Everything we know about our reality comes through the senses. In other words, all our experience of reality is merely a combination of sensory (“tangible”) information, interpreted by the brain. If you “substitute” the incoming data, the very perception of reality will change as a result and you would get another version of reality, which does not exist anywhere except within your mind. This is what is called virtual reality.
Therefore, virtual reality is a collection of our sensations, formed under the influence of the computer-generated virtual environment and with which we can interact in some way.
In the technical sense, “virtual reality” is a term used to describe a 3D computer-generated environment that can be explored by a person. The person becomes “a part” of this world and can either manipulate objects there or perform certain actions.
HOW DO YOU BECOME A PART OF VIRTUAL REALITY?
These days, you need special devices - headset, gloves, or other devices - to dive into the virtual reality. They are used to stimulate our senses and are the sources of “fake” information for our mind to process and create an illusion of reality.
It’s quite difficult to “cheat” our brain. After all, our feelings, including the information processing tools, have evolved and as a result, they present us the synchronized version of the world around us in accordance with our previous experience. In other words, our brain knows what is real and what is fake on an intrinsic level. This aspect makes it difficult to create a virtual reality that truly FEELS real, but with a greater depth of immersion into the VR, our brain can start believing in what it “sees.”
All that said, in order to create virtual reality - such reality that all body’s senses would believe in it - several channels should be developed that would affect all those senses. For example, to create a realistic image, you need a headset or virtual reality glasses and special displays. An innovation that is currently undergoing testing phase - virtual retinal monitors, devices that broadcast the image directly onto the retina of the eye. As a result, the person will see the image “hanging” in front of him in the air. Special multi-channel speaker systems will simulate sounds that will help to navigate in a virtual world. Besides all those, there are also devices with feedback, that are able to imitate the tactile sensations (for example, gloves).
Virtual Reality & Entertainment
One of the most promising directions of virtual reality development is the entertainment industry. Immersive movies and video games are great examples of VR in practice.
VR glasses can also help fill one’s travels with even brighter colors. For example, you can see how this or that building or historical site looked like many years ago. Tourist attractions will also benefit from the technology of virtual reality immersion. You can get behind the wheel of a “Formula 1” car and burn up the road, even though your physical body will be comfortably sitting in a chair. You can also visit Antarctica and see polar bears and melting glaciers, while you’re physically located in Germany or the US.
Germany already is implementing these solutions into their entertainment. For example, you can ride the roller coaster wearing a VR helmet which will make you experience flying on the back of a huge dragon.

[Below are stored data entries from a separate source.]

Lemma split_no_comma (s piece : string) :
  In piece (UI.split s) -> ~ In UI.comma (list_ascii_of_string piece).
Proof.
  revert piece. induction s as [|c s IH]; intros piece; simpl.
  - intros [<-|[]]. simpl. tauto.
  - destruct (Ascii.eqb_spec c UI.comma) as [E|E].
    + intros [<-|H]; [simpl; tauto | now apply IH].
    + destruct (UI.split s) as [|p rest].
      * intros [<-|[]]. simpl. intuition congruence.
      * intros [<-|H].
        -- simpl. intros [H|H]; [congruence|].
           revert H. apply IH. now left.
        -- apply IH. now right.
Qed.

Lemma parseTags_In (text tag : string) :
  In tag (UI.parseTags text) ->
  tag <> "" /\
  Str.trim tag = tag /\
  ~ In UI.comma (list_ascii_of_string tag) /\
  exists piece, In piece (UI.split text) /\ tag = Str.trim piece.
Proof.
  unfold UI.parseTags. intros H. apply filter_In in H. destruct H as [Hin Ht].
  apply in_map_iff in Hin. destruct Hin as [piece [<- Hp]].
  split; [now apply StrFacts.truthy_spec|].
  split; [apply StrFacts.trim_idem|].
  split; [|now exists piece].
  intros Hc. apply trim_chars in Hc.
  now apply (split_no_comma text piece).
Qed.

End TagFacts.

(** X15. [getAllTags] lists exactly the tags that occur on some
    task, each once, in ascending code-unit order. *)
Theorem getAllTags_spec (s : State) :
  NoDup (getAllTags s) /\
  (forall tag, In tag (getAllTags s) <->
               exists t, In t (tasks s) /\ In tag (tags t)) /\
  StronglySorted (fun a b => String.leb a b = true) (getAllTags s).
Proof.
  unfold getAllTags.
  set (collected := fold_left _ (tasks s) []).
  destruct (TagFacts.collect_spec (tasks s) [] (NoDup_nil _)) as [Hnd Hin].
  fold collected in Hnd, Hin. cbv zeta in Hnd, Hin.
  pose proof (SortFacts.sort_perm defaultCompare collected) as HP.
  split; [exact (Permutation_NoDup HP Hnd)|]. split.
  - intros tag. split; intros H.
    + apply (Permutation_in _ (Permutation_sym HP)) in H. apply Hin in H.
      destruct H as [[]|H]. exact H.
    + apply (Permutation_in _ HP). apply Hin. now right.
  - apply Sorted_StronglySorted.
    + intros a b c Hab Hbc. apply TagFacts.leb_compare.
      apply (TagFacts.compare_le_trans a b c); now apply TagFacts.leb_compare.
    + apply (SortFacts.Sorted_weaken (fun a b => defaultCompare a b <= 0)).
      * intros a b. apply TagFacts.defaultCompare_leb.
      * apply SortFacts.sort_Sorted. exact TagFacts.defaultCompare_total.
Qed.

The company called the Void has decided to go further than others and began the construction of the first ever Virtual Reality Park - filled with 4D effects and full immersion in games and entertainment. Besides traditional rides, there will also be such unusual locations as houses with monsters or space station with alien invaders. The equipment the company plans to install in the park will generate the effects of rain, wind, smoke and other - all that is needed for maximum immersion.
Virtual Reality and Everyday Life
The use of VR in everyday life can be quite diverse: architecture, sports, medicine, the arts, entertainment, education, and the list can go on as far as human imagination allows. Virtual reality can lead to new and exciting discoveries in these areas, which will have an impact on our daily lives.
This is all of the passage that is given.